Cette pratique sociale importait pour distinguer publiquement les charlatans des savants. La science avait en outre besoin de processus de vérification pour un ensemble de questionnements qui allaient des fondements de la philosophie à l’enseignement de la poésie, en passant par les sciences et la politique. Pour ce faire, les Grecs de l’Antiquité s’appuyaient sur un ensemble de règles de conduite afin d’empêcher les sophismes et les tactiques déloyales.

Cette pratique est-elle toujours vivante de nos jours?

Oui, les gens en utilisent des formes très simples tous les jours. Il suffit d’imaginer une dispute de couple ou encore l’évaluation d’un élève à l’école. Dans le premier cas, chacun argumente en fonction de son point de vue et cherche les failles dans la position de son adversaire. Dans le second, l’enseignant pose une série de questions à l’élève afin de vérifier ses connaissances.

Les formes dialectiques plus sophistiquées sont, quant à elles, utilisées entre autres dans les sciences et en politique afin de distinguer le vrai du faux et de faire valoir le meilleur point de vue.
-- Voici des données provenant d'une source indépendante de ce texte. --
(** * GraphWeaver: a shallow embedding of the query-generation pipeline

    The development follows the layout of the repository:
    - [PyStr]      Python [str] values as sequences of code points, with the
                   few string methods the code calls;
    - [Re]         the backtracking semantics of the regular expressions that
                   the code hands to [re.search];
    - [Py]         Python values, exceptions, and the state-and-exception
                   monad in which the effectful functions are written;
    - [Neo4j]      the property graph behind [Neo4jGraph] and the Cypher
                   statements the code issues;
    - [Run]        what the code reaches outside the repository, and the
                   monad of its effects;
    - [Neo4jStore] src/utils/neo4j_store.py;
    - [Validation] src/utils/validation.py;
    - [Llm]        src/utils/llm_orchestration.py;
    - [Main]       src/main.py;
    - [App]        [run_inference] of src/app.py. *)

From Stdlib Require Import String Ascii.
From Stdlib Require Import List NArith ZArith Lia Bool.
From Stdlib Require Import Permutation Sorted.
Import ListNotations.

(* ================================================================== *)
(** * Python strings *)
(* ================================================================== *)

Module PyStr.

(** A Python [str] is a sequence of Unicode code points. *)
Definition pystr := list N.

(** ASCII literals of the source, as code points. *)
Definition py (s : string) : pystr :=
  map N_of_ascii (list_ascii_of_string s).
Arguments py s%_string : simpl never.

Definition NL : N := 10%N.
Definition DQUOTE : N := 34%N.
Definition QUOTE : N := 39%N.
Definition BACKTICK : N := 96%N.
Pour des hypothèses théoriques, les stratégies de vérification sont cruciales pour en déterminer la force et la validité.

Dans un univers démocratique comme le nôtre, la dialectique contribue à la vie en société. Nous ne pouvons pas nous en passer, pour une raison fondamentale : si nous voulons obtenir la meilleure explication ou la meilleure argumentation, elle doit être révisée et testée. Ensuite, elle est admise comme vraie jusqu’à preuve du contraire.
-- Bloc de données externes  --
(** ** The reserve route *)

(** X14.  From the reserve route to a confirmed seat.  For a body with a
    seat, when the workflow was created: until the create-hold step has run
    the status route and the confirm route answer 404 for the id the reserve
    route returned (as long as nothing was stored under it); once the step
    has run at [t0], the status route returns under that id a held
    reservation for the seat and the user of the body, expiring fifteen
    minutes after [t0]; a confirm read no later than that answers 200, and
    the status route then returns the confirmed reservation with no
    [timeRemaining]. *)
Theorem reserve_then_confirm
    (body : CfReserve.ReserveBody) (seat uuid instance_id st : string)
    (t0 now tStamp : Z) (kv : KV) :
  CfReserve.body_seatId body = Some seat ->
  seat <> "" ->
  uuid <> "" ->
  now <= t0 + 15 * 60 * 1000 ->
  exists params rid r,
    CfReserve.started (inr body) uuid (inr instance_id) (inr st)
    = Some params /\
    CfReserve.body_reservationId
      (CfReserve.post_reserve (inr body) uuid (inr instance_id) (inr st)).2
    = Some rid /\
    (KV_get kv rid = None ->
     CfStatus.http_status (CfStatus.get_reservation rid now kv) = 404 /\
     CfApi.http_status (CfApi.post_confirm rid now tStamp kv).2 = 404) /\
    let kv1 := (CfWorkflow.create_hold params t0 kv).1 in
    CfStatus.body_reservation (CfStatus.get_reservation rid now kv1) = Some r /\
    status r = held /\
    seatId r = seat /\
    userId r = CfReserve.body_userId body /\
    expiresAt r = t0 + 15 * 60 * 1000 /\
    CfApi.post_confirm rid now tStamp kv1
    = (KV_put rid (confirmedData r tStamp) (Some AUDIT_TTL) kv1,
       CfApi.message_response 200 "Reservation confirmed successfully"
         (confirmedData r tStamp)) /\
    CfStatus.get_reservation rid now (CfApi.post_confirm rid now tStamp kv1).1
    = CfStatus.mkStatusResponse 200 None None
        (Some (confirmedData r tStamp)) None.
Proof.
  intros Hseat Hne Hid Hnow.
  set (params := CfWorkflow.mkParams uuid seat (CfReserve.body_userId body)).
  set (r := (CfWorkflow.create_hold params t0 kv).2).
  exists params, uuid, r.
  assert (KV_get (CfWorkflow.create_hold params t0 kv).1 uuid = Some r)
    as Hget by apply KV_get_put_eq.
  split.
  { unfold CfReserve.started, CfReserve.post_reserve. rewrite Hseat.
    by rewrite decide_False by done. }
  split.
  { unfold CfReserve.post_reserve. rewrite Hseat.
    by rewrite decide_False by done. }
  split.
  { intros Hnone. unfold CfStatus.get_reservation, CfApi.post_confirm.
    rewrite !decide_False by done. by rewrite Hnone. }
  cbv zeta. split.
  { unfold CfStatus.get_reservation. by rewrite decide_False, Hget by done. }
  repeat (split; [reflexivity |]).
  rewrite (confirm_held_in_window _ uuid r Hget Hid)
    by (done || (simpl; unfold HOLD_MS; lia)).
  split; [reflexivity |]. simpl.
  unfold CfStatus.get_reservation.
  by rewrite decide_False, KV_get_put_eq by done.
Qed.

Lemma reserve_then_confirm_witness :
  exists params rid r,
    CfReserve.started (inr (CfReserve.mkBody (Some "A1") None)) "r-1"
      (inr "r-1") (inr "running")
    = Some params /\
    CfReserve.body_reservationId
      (CfReserve.post_reserve (inr (CfReserve.mkBody (Some "A1") None)) "r-1"
         (inr "r-1") (inr "running")).2
    = Some rid /\
    (KV_get ∅ rid = None ->
     CfStatus.http_status (CfStatus.get_reservation rid 5000 ∅) = 404 /\
     CfApi.http_status (CfApi.post_confirm rid 5000 5000 ∅).2 = 404) /\
    let kv1 := (CfWorkflow.create_hold params 0 ∅).1 in
    CfStatus.body_reservation (CfStatus.get_reservation rid 5000 kv1)
    = Some r /\
    status r = held /\
    seatId r = "A1" /\
    userId r = None /\
    expiresAt r = 0 + 15 * 60 * 1000 /\
    CfApi.post_confirm rid 5000 5000 kv1
    = (KV_put rid (confirmedData r 5000) (Some AUDIT_TTL) kv1,
       CfApi.message_response 200 "Reservation confirmed successfully"
         (confirmedData r 5000)) /\
    CfStatus.get_reservation rid 5000 (CfApi.post_confirm rid 5000 5000 kv1).1
    = CfStatus.mkStatusResponse 200 None None
        (Some (confirmedData r 5000)) None.
Proof.
  apply (reserve_then_confirm (CfReserve.mkBody (Some "A1") None)
           "A1" "r-1" "r-1" "running" 0 5000 5000 ∅).
  - reflexivity.
  - discriminate.
  - discriminate.
  - vm_compute. discriminate.
Defined.

(** ** A whole run *)

Lemma first_call_on_app id cs cs' :
  first_call_on id (cs ++ cs')
  = match first_call_on id cs with
    | Some c => Some c
    | None => first_call_on id cs'
    end.
Proof.
  induction cs as [| c cs IH]; [done |]. simpl. by case_decide.
Qed.

Lemma first_call_on_target id cs c :
  first_call_on id cs = Some c -> call_target c = id.
Proof.
  induction cs as [| c' cs IH]; [done |]. simpl.
  case_decide; [by intros [= <-] | done].
Qed.

(** X16.  On the Cloudflare workflow a hold that nobody touches lasts its
    full period: when the engine keeps the sleep and no call is sent to the
    reservation meanwhile, the run leaves it expired with an [expiredAt]
    that is the time of the finalize step, not before [expiresAt], fifteen
    minutes or more after [createdAt]. *)
Theorem cf_untouched_hold_expires_on_time
    (event : CfWorkflow.ReservationParams) (s : Schedule)
    (cs : list Call) (kv : KV) :
  wait_respected CfWorkflow.wait_for_confirmation s ->
  first_call_on (CfWorkflow.param_reservationId event) cs = None ->
  let id := CfWorkflow.param_reservationId event in
  let created := (CfWorkflow.create_hold event (t_create s) kv).2 in
  let result := CfWorkflow.run event s (apply_calls cs) kv in
  KV_get result.1 id = Some (expiredData created (t_finalize s)) /\
  result.2 = (created, CfWorkflow.status_is expired) /\
  expiresAt created <= t_finalize s /\
  createdAt created + 15 * 60 * 1000 <= t_finalize s.
Proof.
  intros [Hcreate Hsleep] Hnone. simpl. unfold CfWorkflow.run. simpl.
  set (id := CfWorkflow.param_reservationId event) in *.
  set (created :=
         {| reservationId := id; seatId := CfWorkflow.param_seatId event;
            userId := CfWorkflow.param_userId event; status := held;
            createdAt := t_create s; expiresAt := t_create s + HOLD_MS;
            confirmedAt := None; expiredAt := None |}).
  assert (KV_get (apply_calls cs (KV_put id created (Some AUDIT_TTL) kv)) id
          = Some created) as Hslept.
  { unfold KV_get. rewrite apply_calls_untargeted by done.
    apply KV_get_put_eq. }
  rewrite (finalize_held _ id _ Hslept _ eq_refl). simpl.
  rewrite KV_get_put_eq. rewrite cf_sleep_is_hold in Hsleep.
  unfold HOLD_MS in *. repeat split; lia.
Qed.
Aujourd’hui, en quoi consistent les problèmes liés aux débats et à la dialectique?

Tout d’abord, la science est de plus en plus sophistiquée et elle avance à une vitesse ahurissante. Les démonstrations sont non seulement toujours plus longues, mais toujours plus complexes à effectuer et à comprendre, ce qui contribue à la rendre plus obscure aux yeux des non-spécialistes. À moins d’être un expert, il devient impossible de tout réviser, ce qui contribue à créer un climat de méfiance à l’égard des vérités scientifiques.

Ensuite, nous assistons à un retour en force des idéologies et à une polarisation des positions. Les rôles de proposeur et de questionneur ne sont plus interchangeables, puisque tous sont convaincus d’avoir raison et refusent de tester leurs arguments et ceux de leurs semblables.

Des positions campées empêchent tout débat… C’est une perte de vie politique épouvantable!

Quelles sont les solutions possibles à ces problèmes?

Le journalisme d’enquête et la survie des journaux locaux sont des facteurs clés. Les médias ont une grande importance pour le maintien et la survie de la dialectique, puisqu’ils sont l’arène dans laquelle elle se déroule. Nous devons aussi nous débarrasser de nouveau des idéologies, et cela passe par l’éducation. La vie en société et le travail dialectique reposent sur la collaboration. Les débatteurs doivent être ennemis dans la discussion, mais collaborateurs dans la recherche de la réponse la plus juste.

Nous devons aussi arrêter de diaboliser la dialectique. Au Québec, les gens ont de la difficulté à se faire réfuter et à participer à la joute qu’est la dialectique. Nous avons une culture très polie, c’est correct, mais nous devons réussir à sortir davantage de notre zone de confort et arrêter de nous sentir visés personnellement afin de pouvoir faire progresser le débat.